BEGIN

Lemma known_pages_are_not_fetched_witness :
  lookups (trace knownEnd)
  = ["https://a.com/gone"; "https://a.com/x"; "https://b.com/"; "https://a.com/"]
  /\ fetches (trace knownEnd) = ["https://a.com/gone"; "https://b.com/"; "https://a.com/"]
  /\ ~ In "https://a.com/x" (fetches (trace knownEnd)).
Proof.
  split; [vm_compute; reflexivity|]. split; [vm_compute; reflexivity|].
  apply (proj2 (known_pages_are_not_fetched sourceConfig knownWeb "https://a.com/" ""
                  10%nat knownEnd knownEnd_ends)).
  intros t. reflexivity.
Defined.

(** X25: in a run no address is looked up in the collection twice, and
    every address looked up is marked visited: each address costs at
    most one lookup, as it costs at most one fetch. *)
Theorem each_address_looked_up_once :
  forall cfg w seedsEnv allowedDomainsEnv fuel s,
    endsIn (crawlSeedsWith cfg w seedsEnv allowedDomainsEnv fuel) s ->
    List.NoDup (lookups (trace s))
    /\ (forall u, In u (lookups (trace s)) -> u ∈ visited s).
Proof.
  intros cfg w seedsEnv allowedDomainsEnv fuel s Hend.
  apply (run_invariant cfg w seedsEnv allowedDomainsEnv lookedUpOnce) with (fuel := fuel);
    [ | apply lookedUpOnce_step | exact Hend].
  split; [constructor | intros u []].
Qed.

Lemma each_address_looked_up_once_witness :
  lookups (trace knownEnd)
  = ["https://a.com/gone"; "https://a.com/x"; "https://b.com/"; "https://a.com/"]
  /\ List.NoDup (lookups (trace knownEnd)).
Proof.
  split; [vm_compute; reflexivity|].
  apply (each_address_looked_up_once sourceConfig knownWeb "https://a.com/" "" 10%nat
           knownEnd knownEnd_ends).
Defined.

(** ** Counting the effects *)

(** X10: when a run ends, there was one pause of [PolitenessDelay] for
    each page counted and none after a failed fetch; every fetch either
    failed, with a line in the log, or gave a page that was counted, but
    for the fetch of the page on which the run crashed; and there were at
    least as many lookups as fetches. *)
Theorem effects_accounted :
  forall cfg w seedsEnv allowedDomainsEnv fuel,
    match crawlSeedsWith cfg w seedsEnv allowedDomainsEnv fuel with
    | Some (ReturnedNil s) =>
        sleeps (trace s) = pagesCrawled s
        /\ Z.of_nat (List.length (fetches (trace s)))
           = pagesCrawled s + failures (trace s)
        /\ (List.length (fetches (trace s)) <= List.length (lookups (trace s)))%nat
    | Some (Crashed s) =>
        sleeps (trace s) = pagesCrawled s
        /\ Z.of_nat (List.length (fetches (trace s)))
           = pagesCrawled s + failures (trace s) + 1
        /\ (List.length (fetches (trace s)) <= List.length (lookups (trace s)))%nat
    | _ => True
    end.
Proof.
  intros cfg w seedsEnv allowedDomainsEnv fuel.
  destruct (crawlSeedsWith cfg w seedsEnv allowedDomainsEnv fuel) as [result|] eqn:E;
    [|exact I].
  apply crawlSeedsWith_end in E.
  assert (Hinv : forall n s,
             iterate (crawlStep cfg (allowedDomainsOf allowedDomainsEnv) w) n
                     (initialState seedsEnv) = Some s ->
             accounted s).
  { intros n s Hs.
    eapply (iterate_invariant _ accounted); [| |exact Hs].
    - repeat split. cbn. lia.
    - intros s1 s2 H1 H2.
      exact (accounted_step cfg w allowedDomainsEnv s1 s2 H1 H2). }
  destruct result as [|s|s]; [exact I| |].
  - destruct E as (n & Hs & _). exact (Hinv n s Hs).
  - destruct E as (n & m & Hm & Hp).
    exact (accounted_panic cfg w allowedDomainsEnv m s (Hinv n m Hm) Hp).
Qed.

(** ** The order of the queue *)

(** X11: the queue is kept in breadth-first order.  At every turn of a
    run its items are in the order of their depths, they span at most two
    depths, one after the other, and no item is deeper than [MaxDepth]. *)
Theorem queue_in_breadth_first_order :
  forall cfg w seedsEnv allowedDomainsEnv n s,
    iterate (crawlStep cfg (allowedDomainsOf allowedDomainsEnv) w) n
            (initialState seedsEnv) = Some s ->
    (forall i j a b,
        (i <= j)%nat -> queue s !! i = Some a -> queue s !! j = Some b ->
        QueueItem.Depth a <= QueueItem.Depth b <= QueueItem.Depth a + 1)
    /\ (forall a, In a (queue s) ->
                  0 <= QueueItem.Depth a <= Z.max 0 (maxDepth cfg)).
Proof.
  intros cfg w seedsEnv allowedDomainsEnv n s Hs.
  assert (H : breadthFirst cfg (queue s)).
  { eapply (iterate_invariant _ (fun s => breadthFirst cfg (queue s))); [| |exact Hs].
    - apply breadthFirst_seeds.
    - intros s1 s2 H1 H2.
      exact (breadthFirst_step cfg w allowedDomainsEnv s1 s2 H1 H2). }
  destruct H as (d & front & back & Hq & Hf & Hb & Hd & Hfront & Hback).
  rewrite Hq. split.
  - intros i j a b Hij Ha Hb'.
    apply lookup_app_Some in Ha as [Ha|[Hi Ha]];
      apply lookup_app_Some in Hb' as [Hb'|[Hj Hb']].
    + rewrite (Forall_lookup_1 _ _ _ _ Hf Ha), (Forall_lookup_1 _ _ _ _ Hf Hb'). lia.
    + rewrite (Forall_lookup_1 _ _ _ _ Hf Ha), (Forall_lookup_1 _ _ _ _ Hb Hb'). lia.
    + apply lookup_lt_Some in Hb'. lia.
    + rewrite (Forall_lookup_1 _ _ _ _ Hb Ha), (Forall_lookup_1 _ _ _ _ Hb Hb'). lia.
  - intros a Hin. apply in_app_iff in Hin as [Hin|Hin].
    + rewrite (proj1 (List.Forall_forall _ _) Hf a Hin).
      assert (front <> []) by (intros ->; destruct Hin). specialize (Hfront H). lia.
    + rewrite (proj1 (List.Forall_forall _ _) Hb a Hin).
      assert (back <> []) by (intros ->; destruct Hin). specialize (Hback H). lia.
Qed.
Definition with_animation_descs (d : list AnimationDesc) (o : Operator)
    : Operator :=
  mkOperator (_timer o) (_actions o) (_action_index o) (_frame_queue o)
    (_frame_queue_index o) d (_global_frame_end o).

Definition with_global_frame_end (z : Z) (o : Operator) : Operator :=
  mkOperator (_timer o) (_actions o) (_action_index o) (_frame_queue o)
    (_frame_queue_index o) (_animation_descs o) z.

Definition with_rendering (b : bool) (p : ProgressPropertyGroup) :=
  mkProgress b (success p) (actionTotal p) (actionName p) (actionIndex p)
    (tileTotal p) (tileIndex p).

Definition with_success (b : bool) (p : ProgressPropertyGroup) :=
  mkProgress (rendering p) b (actionTotal p) (actionName p) (actionIndex p)
    (tileTotal p) (tileIndex p).

Definition with_actionTotal (n : nat) (p : ProgressPropertyGroup) :=
  mkProgress (rendering p) (success p) n (actionName p) (actionIndex p)
    (tileTotal p) (tileIndex p).

Definition with_actionName (s : string) (p : ProgressPropertyGroup) :=
  mkProgress (rendering p) (success p) (actionTotal p) s (actionIndex p)
    (tileTotal p) (tileIndex p).

Definition with_actionIndex (n : nat) (p : ProgressPropertyGroup) :=
  mkProgress (rendering p) (success p) (actionTotal p) (actionName p) n
    (tileTotal p) (tileIndex p).

Definition with_tileTotal (n : nat) (p : ProgressPropertyGroup) :=
  mkProgress (rendering p) (success p) (actionTotal p) (actionName p)
    (actionIndex p) n (tileIndex p).

Definition with_tileIndex (z : Z) (p : ProgressPropertyGroup) :=
  mkProgress (rendering p) (success p) (actionTotal p) (actionName p)
    (actionIndex p) (tileTotal p) z.

Definition with_target (t : option Object3D) (p : SpriteSheetPropertyGroup) :=
  mkProps t (onlyRenderMarkedFrames p) (binPath p) (outputPath p)
    (tileSize p) (fps p).

(** ** The state-and-exception monad *)

Inductive PyError := IndexError | AttributeError.
(** C10.  Whatever the payload holds, also [sessionId] or
    [serverTimestamp] fields of its own, a broadcast from a sender in the
    store sends to each session it addresses one and the same message,
    which reads the sender's server-assigned id under [sessionId] and the
    server's clock under [serverTimestamp]; the other fields read as in the
    payload, and an object without repeated keys stays one. *)
Theorem broadcast_overrides_client_identity rt sender payload w :
  let now := clock rt (calls w) in
  let msg := broadcast_message sender now payload in
  let recipients :=
    match get sender (activeSessions w) with
    | Some _ => eligible sender (activeSessions w)
    | None => []
    end in
  (exists issued,
     trace (snd (broadcastSubtitle rt sender payload w)) = (trace w ++ issued)%list /\
     sends_of issued = map (fun e => (ws (snd e), msg)) recipients)
  /\ get_property msg "sessionId" = inr (Some (JStr sender))
  /\ get_property msg "serverTimestamp" = inr (Some (JNum now))
  /\ (forall k, k <> "sessionId" -> k <> "serverTimestamp" ->
        get_property msg k = inr (get k (spread payload)))
  /\ (NoDup (keys (spread payload)) ->
      exists fields, msg = JObj fields /\ NoDup (keys fields)).
Proof.
  cbn zeta. split; [|split; [|split; [|split]]].
  - destruct (get sender (activeSessions w)) as [s|] eqn:P.
    + rewrite (broadcastSubtitle_present rt sender payload w s P). cbn [snd trace].
      eexists. split; [reflexivity|]. apply sends_of_deliveries.
    + rewrite broadcastSubtitle_absent by assumption.
      exists []. split; [now rewrite app_nil_r | reflexivity].
  - apply broadcast_message_sessionId.
  - apply broadcast_message_serverTimestamp.
  - intros k. apply broadcast_message_payload.
  - intros N. eexists. split; [reflexivity|].
    now apply NoDup_keys_set, NoDup_keys_set.
Qed.

(** ** The router *)

(** C3.  For a session in the store, [start_listening] sets the active
    flag, sets the language to the one the payload gives, or to ["en-US"]
    when it gives none (the [language] field is absent, or holds [null],
    [false], [0] or the empty string, the values [||] passes over), sets
    the start time to the clock, leaves every other session alone, and
    answers on the session's socket with [listening_started] carrying a
    timestamp and the resolved language. *)
Theorem start_listening_activates_session rt sid fields w s
  (P : get sid (activeSessions w) = Some s)
  (T : get "type" fields = Some (JStr "start_listening")) :
  let given := get "language" fields in
  let resolved :=
    match given with
    | Some v => if truthy given then v else JStr "en-US"
    | None => JStr "en-US"
    end in
  let r := handleWebSocketMessage rt sid (JObj fields) w in
  get sid (activeSessions (snd r)) =
    Some {| ws := ws s; startTime := clock rt (calls w);
            language := resolved; isActive := true |}
  /\ (forall id, id <> sid ->
        get id (activeSessions (snd r)) = get id (activeSessions w))
  /\ trace (snd r) =
       (trace w ++
        [ws_send (ws s)
           (JObj [("type", JStr "listening_started");
                  ("timestamp", JNum (clock rt (1 + calls w)));
                  ("language", resolved)])
           (negb (send_throws rt (2 + calls w)))])%list
  /\ (given = None -> resolved = JStr "en-US")
  /\ (forall tag, tag <> "" -> given = Some (JStr tag) -> resolved = JStr tag).
Proof.
  cbn zeta. rewrite (router_start rt sid fields w s P T). cbn [snd activeSessions trace].
  split; [|split; [|split; [|split]]].
  - apply get_set_same.
  - intros id D. apply get_set_other. congruence.
  - reflexivity.
  - now intros ->.
  - intros tag D ->. cbn. now apply String.eqb_neq in D as ->.
Qed.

END

#### TO DO
Above are the records; report each line in them that includes the word "JObj".

#### REPLY
      exists fields, msg = JObj fields /\ NoDup (keys fields)).
  let r := handleWebSocketMessage rt sid (JObj fields) w in
           (JObj [("type", JStr "listening_started");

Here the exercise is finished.